Я внес Ташунку в помещение тюрьмы и аккуратно положил на пол. Следом за мной туда
зашел отец Ташунки. Мы сели подле умирающего.
Я подумал, что его видение было действительно великим. Если б соплеменники не
удерживали Ташунку, белые не смогли бы нанести ему смертельные раны.
Всю ночь дыхание вождя было тяжелым и прерывистым. Иногда он шевелился, но в
себя не приходил. Только под утро он открыл глаза и осмысленно повел ими.
— Я здесь, сынок, — проговорил старик, глотая слезы.

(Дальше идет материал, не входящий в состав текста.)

Lemma maintains_repair x lost fence st : maintains (repair_extent_with x lost fence st) (λ _, True).
Proof.
  intros δ L e Hi Hd. unfold repair_extent_with, with_catalog. wp_simpl. destruct (extents (catalog e) !! x) as [m|] eqn:Hm; simpl; [|wp_simpl; split; [by apply quietly_calm|done]].
  destruct (iv_ext _ _ _ Hi x m Hm) as (Hid & b & ps & Hb & Hds & _). pose proof (describes_parts _ _ _ Hds) as Hlen.
  assert (∀ e1 idx bad st, calm e e1 → at_positions (extent m) ps idx bad →
    wp (replace_replicas (extent m) bad fence st) e1 (λ _ e', quietly δ L e e' ∧ True) (λ _ e', quietly δ L e e')) as Hrep.
  { intros e1 idx bad st' Hc Hat. pose proof (quietly_calm _ _ _ _ Hi Hd Hc) as Hq. destruct (after_calm _ _ _ _ Hi Hd Hc) as [_ Ec].
    eapply wp_mono; [eapply (upkeep_replace_replicas δ L e1 x m b ps); [apply Hq|apply Hq|by rewrite Ec|done|done|done|exact Hat]| |];
      [intros a e2 H2; split; [|done]|intros err e2 H2]; by eapply quietly_trans. }
  destruct (ec (extent m)) as [lay|] eqn:Hec.
  - pose proof (de_laid _ _ _ Hds) as Hl. unfold laid in Hl. rewrite Hec in Hl. destruct Hl as (_ & sc & Hsc & He). destruct (encoded_length _ _ _ _ Hsc (de_size _ _ _ Hds) He) as [Hps _].
    rewrite wp_bind. eapply wp_mono; [eapply soft_probe_shards; [exact He| |apply Hi]| |by intros err e1 Hc; apply quietly_calm].
    { intros i [_ Hlt]%elem_of_seq. lia. }
    intros p e1 [Hc Hp]. pose proof (quietly_calm _ _ _ _ Hi Hd Hc) as Hq. case_match; [by wp_simpl|].
    assert (Ec.remains ps (p.1)) as Hr.
    { apply Forall2_same_length_lookup. pose proof (Forall2_length _ _ _ Hp) as Hl1. rewrite length_seq in Hl1. split; [lia|]. intros i s o Hs Ho.
      destruct (Forall2_lookup_r _ _ _ _ _ Hp Ho) as (j & [-> _]%lookup_seq & Hj). destruct o as [s'|]; [right|by left]. specialize (Hj s' eq_refl). simpl in Hj. congruence. }
    pose proof (rebuilt_all _ _ _ _ _ Hsc (de_size _ _ _ Hds) He Hr) as Hre. destruct (Ec.rebuild _ _ lay (p.1)) as [all|err|]; [subst all|by wp_simpl|done].
    set (bad := List.filter _ _). destruct (mapM_positions (extent m) ps bad) as (l & -> & Hat); [done|apply list.NoDup_filter || (apply NoDup_ListNoDup, List.NoDup_filter, NoDup_ListNoDup, NoDup_seq)| |by eapply Hrep].
    intros i [Hi' _]%list_elem_of_In%filter_In. apply list_elem_of_In, elem_of_seq in Hi' as [_ Hlt]. rewrite (Forall2_length _ _ _ Hr). lia.
  - rewrite wp_bind. eapply wp_mono; [eapply (soft_probe_replicas _ _ _ _ _ Hds); [done|apply Hi]| |by intros err e1 Hc; apply quietly_calm].
    intros [[good bad] st'] e1 [Hc [Hg Hbad]]. simpl in *. pose proof (quietly_calm _ _ _ _ Hi Hd Hc) as Hq. destruct bad as [|r bad]; [by wp_simpl|]. destruct good as [d|]; [|by wp_simpl].
    specialize (Hg d eq_refl) as ->. destruct (sublist_positions _ _ Hbad) as (idx & Hnd & Hf). apply (Hrep e1 idx); [done|]. split; [done|].
    change (Forall2 (λ i (y : ReplicaRef * bytes), replicas (extent m) !! i = Some (y.1) ∧ ps !! i = Some (y.2)) idx ((λ r0, (r0, b)) <$> (r :: bad))). apply Forall2_fmap_r.
    eapply Forall2_impl; [exact Hf|]. intros i r' Hr'. split; [done|]. simpl. pose proof (de_laid _ _ _ Hds) as Hl. unfold laid in Hl. rewrite Hec in Hl. rewrite Hl.
    apply lookup_replicate_2. exact (lookup_lt_Some _ _ _ Hr').
Qed.
(* ===== verification/EngineSim.v ===== *)
(** * The engine as a whole

    Users, maintenance, writes and reads under way at the same time, and restarts: the
    engine's answers are those of byte sequences that change one operation at a time. *)

From stdpp Require Import pretty.
From S2P Require Import Prelude MetaError FreeList Wal WalSpec Ec Catalog Extents Metadata Space MetaSpace MetaRefs MetaSpec NativeError Device Objects Placement Inflight Engine EngineRead EngineWrite EngineRepair EngineMeta EngineData EngineInv EnginePlace EngineCat EngineRange EngineBatch EngineCommit EngineDisks EngineSpec EngineOps EngineWrites EngineUpkeep.

Module EngineSim.
Import Placement Catalog Extents Metadata Space MetaSpace MetaSpec NativeError Device Objects Engine EngineRead EngineWrite EngineRepair EngineMeta EngineData EngineInv EnginePlace EngineCat EngineRange EngineBatch EngineCommit EngineDisks EngineSpec EngineOps EngineWrites EngineUpkeep.

Open Scope N_scope.

Section sim.
Context {D O : Type} {BD : BlockStore D} {LD : BlockStoreLaws D} {BO : ObjectStore O} {LO : ObjectStoreLaws O} {P : EngineParams} {POk : ParamsOk P}.

Abbreviation Eng := (Engine D O).
Abbreviation E := (SM Eng NativeError).
Implicit Types e : Eng.
Abbreviation g := (extent_bytes cfg).

(** ** Restarts *)

(** The devices after a restart: they hold what they held. *)
Definition reopened (n : NodeRuntime D) (ds : list D) : Prop := Forall2 (λ d d', bs_wf d' ∧ grows (λ _, False) d d') (devices n) ds.

(** Identifiers go on where they were. *)
Definition later_uuids (e : Eng) : N → string := λ k, uuid e (uuids e + k).

Definition reopen (e : Eng) (dss : list (list D)) (obj : option O) (clk : N → N) (dk : N → DiskFault) : res NativeError Eng :=
  open_with_devices (zip (spec <$> nodes e) dss) (stored e) (WalSpec.l_recs (wal e)) obj clk (later_uuids e) dk (λ _, true).

(** The engine that [open_with_devices] builds before its first checkpoint. *)
Definition opened (specs : list (Node * list D)) (c st : Catalog) (recs : list Record_) (obj : option O) (clk : N → N) (us : N → string) (dk : N → DiskFault) (ds : N → bool) : Eng :=
  mkEngine ((λ x : Node * list D, mkRuntime (x.1) (x.2) 0 None None 0) <$> specs) c (raise_floor (applied_index c) (open_wal recs)) (size recs) true st Inflight.initial ∅ obj (clk 0)
    clk 1 us 0 dk ds 0.

Lemma initial_consistent fl : FreeList.wf fl → Inflight.consistent fl Inflight.initial.
Proof. intros Hwf. split; [done|by intros v t|by constructor|by intros r ?%elem_of_nil|done|by intros k [x Hx]]. Qed.

(** What the restart loads is what was committed. *)
Lemma opened_durable specs c st recs obj clk us dk ds :
  replay_records recs st = Ok c → Forall (λ r, Wal.index r <= applied_index c) recs → applied_index st <= applied_index c → (∀ k, ds k = true) →
  durable (opened specs c st recs obj clk us dk ds).
Proof. intros Hr Hf Hs Hd. split; simpl; try done. lia. Qed.

Lemma open_spec specs c st recs obj clk us dk ds (Q : Eng → Prop) :
  extent_bytes cfg ≠ 0 → Forall (λ x : Node * list D, x.2 ≠ []) specs → replay_records recs st = Ok c → durable (opened specs c st recs obj clk us dk ds) →
  (∀ e', meta_only (opened specs c st recs obj clk us dk ds) e' → durable e' → catalog e' = c → Q e') →
  match open_with_devices specs st recs obj clk us dk ds with Ok e' => Q e' | Err err => err = Io | Panic => False end.
Proof.
  intros Hg Hsp Hr Hdu HQ. unfold open_with_devices. rewrite (proj2 (N.eqb_neq _ _) Hg). destruct (existsb _ specs) eqn:He.
  { apply existsb_exists in He as (x & Hx & Hl%bool_decide_eq_true). rewrite Forall_forall in Hsp. destruct (Hsp x); [by apply list_elem_of_In|by apply length_zero_iff_nil]. }
  unfold load_local. rewrite Hr. simpl. fold (opened specs c st recs obj clk us dk ds). pose proof (save_checkpoint_durable _ Hdu) as Hs. unfold wp in Hs.
  destruct (save_checkpoint _) as [e' [[]|err|]]; [|tauto|done]. destruct Hs as (Hm & Hd & Hc & _). by apply HQ.
Qed.

Lemma dev_opened specs c st recs obj clk us dk ds i k :
  dev (opened specs c st recs obj clk us dk ds) i k = specs !! i ≫= λ x, x.2 !! k.
Proof. unfold dev, opened. simpl. rewrite list_lookup_fmap. by destruct (specs !! i). Qed.

Lemma find_opened e dss c st recs obj clk us dk ds nd :
  length dss = length (nodes e) → find_node (opened (zip (spec <$> nodes e) dss) c st recs obj clk us dk ds) nd = find_node e nd.
Proof.
  unfold find_node, opened. simpl. generalize (nodes e). intros l. revert dss. induction l as [|n l IH]; intros [|x dss] Hl; try done. simpl. injection Hl as Hl.
  destruct (String.eqb _ _); [done|]. by rewrite IH.
Qed.
(** * The flower content pipeline: a shallow embedding and its properties

    The development follows the Python sources:
    - [domain/exceptions.py], [domain/entities.py]: exceptions and entities;
    - [infrastructure/database/repositories.py]: the SQLAlchemy repository;
    - [core/services/image_analyzer.py], [core/services/social_publisher.py],
      [infrastructure/external/*_service.py]: analysis and publishing;
    - [workers/tasks.py]: the task [process_flower_content];
    - [infrastructure/ai/claude_service.py],
      [core/services/content_generator.py]: the Claude client and the
      content generator;
    - [app/api.py]: the upload route and the lookup route.

    Python code that mutates objects and raises exceptions is written in a
    state-and-exception monad over a [Machine] that holds the database
    table, the session, the clock, the locals of the running task and a
    trace of the calls that cross the task's boundary. *)

From stdpp Require Import gmap strings list pretty.
Local Open Scope string_scope.
Local Open Scope list_scope.

(** ** Python values and exceptions *)

Module Py.

(** The exception classes that occur in the modelled code.  The first
    seven are [domain/exceptions.py]; [SQLAlchemyError] and
    [ExternalError] stand for what the database driver and the remote
    services raise; the others are raised by the interpreter. *)
Inductive ExnClass : Type :=
| DomainException
| ImageAnalysisError
| ContentGenerationError
| MediaProcessingError
| PublishingError
| RepositoryError
| TaskQueueError
| SQLAlchemyError
| ExternalError
| KeyError
| IndexError
| TypeError
| AttributeError
| ValueError
| UnboundLocalError.

(** An exception object: its class and what [str(e)] gives.  For a
    [DomainException] this is also [e.message]. *)
Record Exn : Type := mkExn { exn_class : ExnClass; exn_str : string }.

(** What the interpreter raises when a local variable is read before it
    was assigned. *)
Definition unbound_local (name : string) : Exn :=
  mkExn UnboundLocalError
    ("cannot access local variable '" +:+ name +:+
     "' where it is not associated with a value").

(** [isinstance(e, DomainException)]: the clause [except DomainException]. *)
Definition is_DomainException (c : ExnClass) : bool :=
  match c with
  | DomainException | ImageAnalysisError | ContentGenerationError
  | MediaProcessingError | PublishingError | RepositoryError
  | TaskQueueError => true
  | _ => false
  end.

(** The outcome of evaluating Python code: a value or a raised exception. *)
Inductive Res (A : Type) : Type :=
| Ok (a : A)
| Raise (e : Exn).
Arguments Ok {A} a.
Arguments Raise {A} e.

Definition is_Raise {A} (r : Res A) : bool :=
  match r with Ok _ => false | Raise _ => true end.

(** JSON-shaped values, as [json.loads] produces them.  Numbers keep
    their decimal text. *)
#[local] Unset Elimination Schemes.
Inductive Val : Type :=
| VNone
| VBool (b : bool)
| VInt (digits : string)
| VFloat (digits : string)
| VStr (s : string)
| VList (l : list Val)
| VDict (d : list (string * Val)).
#[local] Set Elimination Schemes.

Definition Dict : Type := list (string * Val).

Definition type_name (v : Val) : string :=
  match v with
  | VNone => "NoneType"
  | VBool _ => "bool"
  | VInt _ => "int"
  | VFloat _ => "float"
  | VStr _ => "str"
  | VList _ => "list"
  | VDict _ => "dict"
  end.

(** [d.get(k)]: [None] when the key is missing. *)
Fixpoint dict_get (k : string) (d : Dict) : option Val :=
  match d with
  | [] => None
  | (k', v) :: rest => if String.eqb k k' then Some v else dict_get k rest
  end.

(** [d.get(k, default)]. *)
Definition dict_get_default (k : string) (default : Val) (d : Dict) : Val :=
  match dict_get k d with Some v => v | None => default end.

(** [v[k]] for a string key [k]. *)
Definition subscript (v : Val) (k : string) : Res Val :=
  match v with
  | VDict d =>
      match dict_get k d with
      | Some x => Ok x
      | None => Raise (mkExn KeyError ("'" +:+ k +:+ "'"))
      end
  | VStr _ =>
      Raise (mkExn TypeError "string indices must be integers, not 'str'")
  | VList _ =>
      Raise (mkExn TypeError "list indices must be integers or slices, not str")
  | _ =>
      Raise (mkExn TypeError
               ("'" +:+ type_name v +:+ "' object is not subscriptable"))
  end.

(** An empty list or dictionary is false. *)
Definition is_empty {A} (l : list A) : bool :=
  match l with [] => true | _ :: _ => false end.

(** Truth value of a string and of an optional string ([None] and the
    empty string are false). *)
Definition str_truthy (s : string) : bool := negb (String.eqb s "").

Definition opt_truthy (o : option string) : bool :=
  match o with Some s => str_truthy s | None => false end.

(** [x or y] on an optional string: [x] when it is true. *)
Definition or_else (o : option string) (fallback : Res string) : Res string :=
  match o with
  | Some s => if str_truthy s then Ok s else fallback
  | None => fallback
  end.

End Py.
Export Py.

(** ** Entities ([domain/entities.py]) *)

Inductive Platform : Type := NAVER | INSTAGRAM | YOUTUBE.

Global Instance Platform_eq_dec : EqDecision Platform.
Proof. solve_decision. Defined.

(** [platform.value] *)
Definition Platform_value (p : Platform) : string :=
  match p with
  | NAVER => "naver"
  | INSTAGRAM => "instagram"
  | YOUTUBE => "youtube"
  end.

(** [Platform(s)]: the member with that value, or [ValueError]. *)
Definition Platform_of_value (s : string) : Res Platform :=
  if String.eqb s "naver" then Ok NAVER
  else if String.eqb s "instagram" then Ok INSTAGRAM
  else if String.eqb s "youtube" then Ok YOUTUBE
  else Raise (mkExn ValueError ("'" +:+ s +:+ "' is not a valid Platform")).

— Отец, — шепнули губы Ташунки.
— Мой вождь, — наклонился я над ним. — Есть ли у тебя последнее слово для твоего
народа?
— А-а, Прикоснись-К-Тучам, — улыбнулся он мне. — Мой добрый старый друг… Я
умираю… Скажи людям, что больше нет смысла надеяться на меня…
Прикоснись-К-Тучам тяжело перевел дыхание.
— Это была его прощальная речь. Я держал руку Ташунки в своей, пока она не
похолодела.
Мы долго сидели с вождем миннеконджу бок о бок и безмолвно глядели на танцующие
язычки огня. Не знаю, что видел в них он, но у меня перед глазами промелькнула вся моя
жизнь в прериях. Та жизнь, вернуть которую не смог бы ни один волшебник. Прощаясь, я
сказал вождю миннеконджу:
— Мне, белому человеку, посчастливилось свести дружбу с двумя самыми великими
индейцами прерий. С Вокуини и Ташункой Витко. Теперь нет в живых ни того, ни другого.
Сам мир индейцев рушится и умирает. Горько быть этому свидетелем… Прощай, вождь.
Я уже откинул полог типи, когда послышался голос миннеконджу:
— Есть одно утешение, Шайеласка… Только горы живут вечно.